++++ RECORDS SUPPLIED ++++

(** ** Path editor: dragging *)

(** While a drag is active, every milestone carrying the identifier of the
    selected one receives the clamped percentages of the pointer within the
    bounding rectangle of the canvas. *)
Lemma mouse_move_position (rect : PE.DOMRect) (e : PE.MouseEvent) (s : PE.State)
    (sel m : PE.Milestone) (i : nat) :
  PE.isDragging s = true ->
  PE.selectedMilestone s = Some sel ->
  PE.milestones (PE.formData s) !! i = Some m ->
  PE.id m = PE.id sel ->
  PE.milestones (PE.formData (PE.handleMouseMove (Some rect) e s)) !! i
  = Some {| PE.id := PE.id m;
            PE.position :=
              {| PE.x := PE.clamp (PE.percent (PE.clientX e) (PE.left rect) (PE.width rect));
                 PE.y := PE.clamp (PE.percent (PE.clientY e) (PE.top rect) (PE.height rect)) |};
            PE.activityId := PE.activityId m;
            PE.status := PE.status m |}.
Proof.
  intros Hd Hs Hm Hid. unfold PE.handleMouseMove. rewrite Hd, Hs. simpl.
  rewrite list_lookup_fmap, Hm. simpl.
  destruct (decide (PE.id m = PE.id sel)); [reflexivity | contradiction].
Qed.

(** On a canvas with a finite, non-zero width and height, a pointer move at
    finite coordinates leaves the dragged milestone within [0,100] on both
    axes, wherever the pointer is. *)
Lemma mouse_move_in_range (rect : PE.DOMRect) (e : PE.MouseEvent) (s : PE.State)
    (sel m : PE.Milestone) (i : nat) :
  PE.isDragging s = true ->
  PE.selectedMilestone s = Some sel ->
  PE.milestones (PE.formData s) !! i = Some m ->
  PE.id m = PE.id sel ->
  isFinite (PE.clientX e) = true -> isFinite (PE.clientY e) = true ->
  isFinite (PE.left rect) = true -> isFinite (PE.top rect) = true ->
  isFinite (PE.width rect) = true -> SFeqb (PE.width rect) (num 0) = false ->
  isFinite (PE.height rect) = true -> SFeqb (PE.height rect) (num 0) = false ->
  exists m', PE.milestones (PE.formData (PE.handleMouseMove (Some rect) e s)) !! i
             = Some m'
    /\ in_0_100 (PE.x (PE.position m')) = true
    /\ in_0_100 (PE.y (PE.position m')) = true.
Proof.
  intros Hd Hs Hm Hid Hx Hy Hl Ht Hw Hw0 Hh Hh0.
  eexists. split; [now apply (mouse_move_position rect e s sel m i)|].
  simpl. split; now apply clamped_percent_in_range.
Qed.

(** On a 400x300 canvas at the origin a pointer at (440, 150) puts the
    dragged milestone at (100, 50). *)
Example drag_scenario :
  PE.position <$>
    PE.milestones (PE.formData (PE.state
      (PE.step dragging_one
         (PE.CanvasMouseMove (Some canvas_400_300) (pointer 440 150)))))
  = [{| PE.x := num 100; PE.y := num 50 |}].
Proof. vm_compute. reflexivity. Qed.

(** C1: coordinates are to stay within [0,100] after every pointer move of a
    drag.  On a canvas whose bounding rectangle is empty, a pointer at its
    origin makes both quotients 0/0: the position stored for the dragged
    milestone is (NaN, NaN), which is not within [0,100]. *)
Theorem drag_on_empty_canvas_stores_NaN :
  PE.isDragging (PE.state dragging_one) = true
  /\ PE.position <$>
       PE.milestones (PE.formData (PE.state
         (PE.step dragging_one
            (PE.CanvasMouseMove (Some canvas_empty) (pointer 0 0)))))
     = [{| PE.x := S754_nan; PE.y := S754_nan |}]
  /\ in_0_100 S754_nan = false.
Proof. split_all; vm_compute; reflexivity. Qed.

Lemma mouse_move_noop (canvas : option PE.DOMRect) (e : PE.MouseEvent) (s : PE.State) :
  PE.isDragging s = false \/ PE.selectedMilestone s = None \/ canvas = None ->
  PE.handleMouseMove canvas e s = s.
Proof.
  unfold PE.handleMouseMove.
  destruct (PE.isDragging s), (PE.selectedMilestone s), canvas;
    intros [H | [H | H]]; try discriminate; reflexivity.
Qed.
(** The plan built by [hexalobular_recess] from [A], [B], [Re] and [Ri]. *)
Definition hexalobular_plan (A B Re Ri : R) : shape :=
  let sqrt_3 := sqrt 3 in
  let center_external_arc0 := Vector2 0 (A / 2 - Re) in
  let center_external_arc1 :=
    Vector2 (sqrt_3 * (A / 2 - Re) / 2) (A / 4 - Re / 2) in
  let center_internal_arc :=
    Vector2 (B / 4 + Ri / 2) (sqrt_3 * (B / 2 + Ri) / 2) in
  let tangent_point0 :=
    vadd center_external_arc0
      (vscale (normalized (vsub center_internal_arc center_external_arc0)) Re) in
  let tangent_point1 :=
    vadd center_external_arc1
      (vscale (normalized (vsub center_internal_arc center_external_arc1)) Re) in
  let one_sixth_plan :=
    cq_Workplane "XY"
      [moveTo 0 (A / 2);
       radiusArc tangent_point0 Re;
       radiusArc tangent_point1 (- Ri);
       radiusArc (Vector2 (sqrt_3 * A / 4) (A / 4)) Re;
       consolidateWires] in
  let plan_wires :=
    map (cq_rotate one_sixth_plan) [0; -60; -120; -180; -240; -300]%Z in
  cq_assembleEdges plan_wires.

Definition hexalobular_recess (size : string) : result (shape * R) :=
  screw_data ←
    except_KeyError
      (table ← evaluate_parameter_dict_of_dict
                 (read_fastener_parameters_from_csv "iso10664def.csv") true;
       Dict.item table size)
      (ValueError (MsgInvalidHexalobular size));
  vs ← Dict.items screw_data ["A"; "B"; "Re"]%string;
  match vs with
  | [a; b; re] =>
      A ← as_float a; B ← as_float b; Re ← as_float re;
      let Ri := hexalobular_Ri A B Re in
      Ok (hexalobular_plan A B Re Ri, 0.6 * A)
  | _ => Raise (TypeError "cannot unpack")
  end.

(** [slot_recess(width, length)] *)
Definition slot_recess (width length : R) : shape :=
  cq_Workplane "XY" [rect width length true].

Definition square_widths : dict R :=
  [("R00", 1.80); ("R0", 2.31); ("R1", 2.86); ("R2", 3.38); ("R3", 4.85)]%string.
Definition square_depths : dict R :=
  [("R00", 1.85); ("R0", 2.87); ("R1", 3.56); ("R2", 4.19); ("R3", 5.11)]%string.

(** [square_recess(size)] *)
Definition square_recess (size : string) : result (shape * R) :=
  m ← except_KeyError (Dict.item square_widths size)
        (ValueError (MsgInvalidSquare size square_widths));
  depth ← Dict.item square_depths size;
  Ok (cq_Workplane "XY" [rect m m true], depth).

End WithExternal.

End Recess.
Export Recess.

(** ** Fastener classes, their tables and constructors *)

Module Fastener.

Local Open Scope R_scope.

Definition MM : R := 1.
Definition IN : R := 25.4 * MM.

Inductive screw_class :=
  | ButtonHeadScrew | ButtonHeadWithCollarScrew | CheeseHeadScrew
  | CounterSunkScrew | HexHeadScrew | HexHeadWithFlangeScrew | PanHeadScrew
  | PanHeadWithCollarScrew | RaisedCheeseHeadScrew
  | RaisedCounterSunkOvalHeadScrew | SetScrew | SocketHeadCapScrew.

Inductive nut_class :=
  | DomedCapNut | HexNut | HexNutWithFlange | UnchamferedHexagonNut | SquareNut.

Inductive washer_class :=
  | PlainWasher | ChamferedWasher | CheeseHeadWasher.

Inductive fastener_class :=
  | ScrewClass (c : screw_class)
  | NutClass (c : nut_class)
  | WasherClass (c : washer_class).

(** [type(self).__name__] *)
Definition class_name (c : fastener_class) : string :=
  match c with
  | ScrewClass ButtonHeadScrew => "ButtonHeadScrew"
  | ScrewClass ButtonHeadWithCollarScrew => "ButtonHeadWithCollarScrew"
  | ScrewClass CheeseHeadScrew => "CheeseHeadScrew"
  | ScrewClass CounterSunkScrew => "CounterSunkScrew"
  | ScrewClass HexHeadScrew => "HexHeadScrew"
  | ScrewClass HexHeadWithFlangeScrew => "HexHeadWithFlangeScrew"
  | ScrewClass PanHeadScrew => "PanHeadScrew"
  | ScrewClass PanHeadWithCollarScrew => "PanHeadWithCollarScrew"
  | ScrewClass RaisedCheeseHeadScrew => "RaisedCheeseHeadScrew"
  | ScrewClass RaisedCounterSunkOvalHeadScrew => "RaisedCounterSunkOvalHeadScrew"
  | ScrewClass SetScrew => "SetScrew"
  | ScrewClass SocketHeadCapScrew => "SocketHeadCapScrew"
  | NutClass DomedCapNut => "DomedCapNut"
  | NutClass HexNut => "HexNut"
  | NutClass HexNutWithFlange => "HexNutWithFlange"
  | NutClass UnchamferedHexagonNut => "UnchamferedHexagonNut"
  | NutClass SquareNut => "SquareNut"
  | WasherClass PlainWasher => "PlainWasher"
  | WasherClass ChamferedWasher => "ChamferedWasher"
  | WasherClass CheeseHeadWasher => "CheeseHeadWasher"
  end.

(** The file behind each class attribute [fastener_data]. *)
Definition fastener_data_file (c : fastener_class) : string :=
  match c with
  | ScrewClass ButtonHeadScrew => "button_head_parameters.csv"
  | ScrewClass ButtonHeadWithCollarScrew => "button_head_with_collar_parameters.csv"
  | ScrewClass CheeseHeadScrew => "cheese_head_parameters.csv"
  | ScrewClass CounterSunkScrew => "countersunk_head_parameters.csv"
  | ScrewClass HexHeadScrew => "hex_head_parameters.csv"
  | ScrewClass HexHeadWithFlangeScrew => "hex_head_with_flange_parameters.csv"
  | ScrewClass PanHeadScrew => "pan_head_parameters.csv"
  | ScrewClass PanHeadWithCollarScrew => "pan_head_with_collar_parameters.csv"
  | ScrewClass RaisedCheeseHeadScrew => "raised_cheese_head_parameters.csv"
  | ScrewClass RaisedCounterSunkOvalHeadScrew =>
      "raised_countersunk_oval_head_parameters.csv"
  | ScrewClass SetScrew => "setscrew_parameters.csv"
  | ScrewClass SocketHeadCapScrew => "socket_head_cap_parameters.csv"
  | NutClass DomedCapNut => "domed_cap_nut_parameters.csv"
  | NutClass HexNut => "hex_nut_parameters.csv"
  | NutClass HexNutWithFlange => "hex_nut_with_flange_parameters.csv"
  | NutClass UnchamferedHexagonNut => "unchamfered_hex_nut_parameters.csv"
  | NutClass SquareNut => "square_nut_parameters.csv"
  | WasherClass PlainWasher => "plain_washer_parameters.csv"
  | WasherClass ChamferedWasher => "chamfered_washer_parameters.csv"
  | WasherClass CheeseHeadWasher => "cheese_head_washer_parameters.csv"
  end.

(** Instance attributes, as [__init__] sets them. *)
Record Screw := {
  s_class : screw_class;
  s_size : string;
  s_is_metric : bool;
  s_thread_diameter : value;
  s_thread_pitch : R;
  s_length : R;
  s_fastener_type : string;
  s_hand : string;
  s_simple : bool;
  s_screw_data : dict value;
  s_socket_clearance : R;
  s_max_thread_length : R;
  s_thread_length : R;
  s__head : option shape;
  s__cq_object : option shape;
}.

Record Nut := {
  n_class : nut_class;
  n_size : string;
  n_is_metric : bool;
  n_thread_diameter : value;
  n_thread_pitch : R;
  n_fastener_type : string;
  n_hand : string;
  n_simple : bool;
  n_socket_clearance : R;
  n_nut_data : dict value;
  n__cq_object : shape;
}.

Record Washer := {
  w_class : washer_class;
  w_size : string;
  w_is_metric : bool;
  w_thread_diameter : value;
  w_fastener_type : string;
  w_washer_data : dict value;
  w__cq_object : shape;
}.

(** Objects of the store: fastener instances, and anything else a caller
    may have put into an assembly's metadata. *)
Inductive pyobj :=
  | OScrew (s : Screw)
  | ONut (n : Nut)
  | OWasher (w : Washer)
  | OOther (description : string).

Abbreviation ref := positive.
Abbreviation heap := (gmap positive pyobj).

(** Object creation: a reference no live object has. *)
Definition new (h : heap) (o : pyobj) : ref * heap :=
  let r := fresh (dom h) in (r, <[r := o]> h).

(** [isinstance(value, (Screw, Nut, Washer))] *)
Definition is_fastener (h : heap) (r : ref) : bool :=
  match h !! r with
  | Some (OScrew _) | Some (ONut _) | Some (OWasher _) => true
  | _ => false
  end.

End Fastener.
Export Fastener.

Module Construct.

Local Open Scope R_scope.

Section WithExternal.
Context `{External}.

(** The class attribute [fastener_data]. *)
Definition fastener_data (c : fastener_class) : dict (dict string) :=
  read_fastener_parameters_from_csv (fastener_data_file c).

(** [cls.types()]:
    [set(p.split(":")[0] for p in list(cls.fastener_data.values())[0].keys())] *)
Definition types (c : fastener_class) : result (gset string) :=
  first_row ← PyStr.index (Dict.values (fastener_data c)) 0;
  Ok (list_to_set
        ((λ p, default EmptyString (head (PyStr.split ":"%char p)))
           <$> Dict.keys first_row)).
Definition ui_step (os : OsPath) (act : UiAction) (app : App) : App :=
  match act with
  | ClickStartStop env => toggle_logging os env app
  | MouseEvent env ev => deliver env ev app
  | PollQueue => on_poll_queue app
  | SpinThresholds env near cps =>
      App_on_threshold_changed os env
        (upd_combat_cps cps (upd_near_click_ms near app))
  | CheckCoords env coords =>
      App_on_options_changed os env (upd_coords_enabled coords app)
  | TypePath text => upd_file_var text app
  | Browse env path => choose_file os env path app
  end.

Fixpoint ui_run (os : OsPath) (acts : list UiAction) (app : App) : App :=
  match acts with
  | [] => app
  | act :: rest => ui_run os rest (ui_step os act app)
  end.

(** The buttons, the flag and the logger agree: while logging the logger
    has a running listener and an open file and only Stop is enabled;
    otherwise there is no listener and no open file and only Start is
    enabled. *)
Definition ui_consistent (app : App) : Prop :=
  match logger app with
  | Some l =>
      if is_logging app
      then listener l <> None /\ _csv l <> None
           /\ (exists f, _f l = Some f /\ closed f = false)
           /\ files app (filepath l) <> None
           /\ start_btn app = disabled /\ stop_btn app = normal
      else listener l = None /\ _csv l = None /\ _f l = None
           /\ start_btn app = normal /\ stop_btn app = disabled
  | None =>
      is_logging app = false
      /\ start_btn app = normal /\ stop_btn app = disabled
  end.

(** A sequence of actions in which no [close()] raises. *)
Definition close_works (act : UiAction) : bool :=
  match act with
  | ClickStartStop env => negb (close_raises (ui_calls env))
  | _ => true
  end.

Definition no_close_failure (acts : list UiAction) : bool :=
  forallb close_works acts.
(** * bsvalias client: service location and capability resolution

    A shallow embedding of [doh-srv-resolver.ts] (class [DohSrvResolver]) and
    [capability-resolver.ts] (class [CapabilityResolver]) of the
    [bsvalias-core] package, followed by the properties of the two classes.

    Conventions of the embedding:
    - a JavaScript exception is a value of [Exn]; code that may throw returns
      [Result];
    - JavaScript numbers that the code only ever obtains from [parseInt] or
      from integer literals are integers of [Z] (the rounding of doubles
      beyond 2^53, their overflow and the sign of zero are not
      represented);
    - strings are [string]s: sequences of code units below 256;
    - [Math.random] is a function [nat -> Q] giving the value of the k-th
      call, together with a counter of the calls made so far; the product
      [Math.random() * sumAccumulator] is computed exactly. *)

From Stdlib Require Import ZArith List String Ascii Bool Lia.
From Stdlib Require Import QArith Qround.
From Stdlib Require Import Permutation Sorted.
From Stdlib Require Import DecimalString.
From Equations Require Import Equations.
Import ListNotations.

Local Open Scope string_scope.
Local Open Scope Z_scope.

(* ===================================================================== *)
(** ** JavaScript runtime: exceptions and the string primitives used      *)
(* ===================================================================== *)

Module Js.

(** The error classes of [errors.ts] that the two classes throw or let
    through, and the built-in [TypeError]. Each carries its message. *)
Inductive Exn : Type :=
| DnsServerResponseError (message : string)
| DNSSECNotEnabledError (message : string)
| BsvAliasUnexpectedServerResponseError (message : string)
| BsvAliasServerErrorResponse (status : Z)
| ConnectionTimeoutError
| UnexpectedBsvAliasNetworkError (message : string)
| TypeError.

Inductive Result (A : Type) : Type :=
| Ok (value : A)
| Throw (exn : Exn).
Arguments Ok {A} value.
Arguments Throw {A} exn.

(** [Array.prototype.map] with a callback that may throw: elements are
    visited in order and the first exception is propagated. *)
Fixpoint mapResult {A B : Type} (f : A -> Result B) (l : list A)
  : Result (list B) :=
  match l with
  | [] => Ok []
  | x :: xs =>
      match f x with
      | Throw e => Throw e
      | Ok y =>
          match mapResult f xs with
          | Throw e => Throw e
          | Ok ys => Ok (y :: ys)
          end
      end
  end.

++++

After locating the line with "s_hand : string;" above, return that line and every later line through the one with "Definition new (h", word for word and with nothing else.

WRITTEN ANSWER ->
  s_hand : string;
  s_simple : bool;
  s_screw_data : dict value;
  s_socket_clearance : R;
  s_max_thread_length : R;
  s_thread_length : R;
  s__head : option shape;
  s__cq_object : option shape;
}.

Record Nut := {
  n_class : nut_class;
  n_size : string;
  n_is_metric : bool;
  n_thread_diameter : value;
  n_thread_pitch : R;
  n_fastener_type : string;
  n_hand : string;
  n_simple : bool;
  n_socket_clearance : R;
  n_nut_data : dict value;
  n__cq_object : shape;
}.

Record Washer := {
  w_class : washer_class;
  w_size : string;
  w_is_metric : bool;
  w_thread_diameter : value;
  w_fastener_type : string;
  w_washer_data : dict value;
  w__cq_object : shape;
}.

(** Objects of the store: fastener instances, and anything else a caller
    may have put into an assembly's metadata. *)
Inductive pyobj :=
  | OScrew (s : Screw)
  | ONut (n : Nut)
  | OWasher (w : Washer)
  | OOther (description : string).

Abbreviation ref := positive.
Abbreviation heap := (gmap positive pyobj).

(** Object creation: a reference no live object has. *)
Definition new (h : heap) (o : pyobj) : ref * heap :=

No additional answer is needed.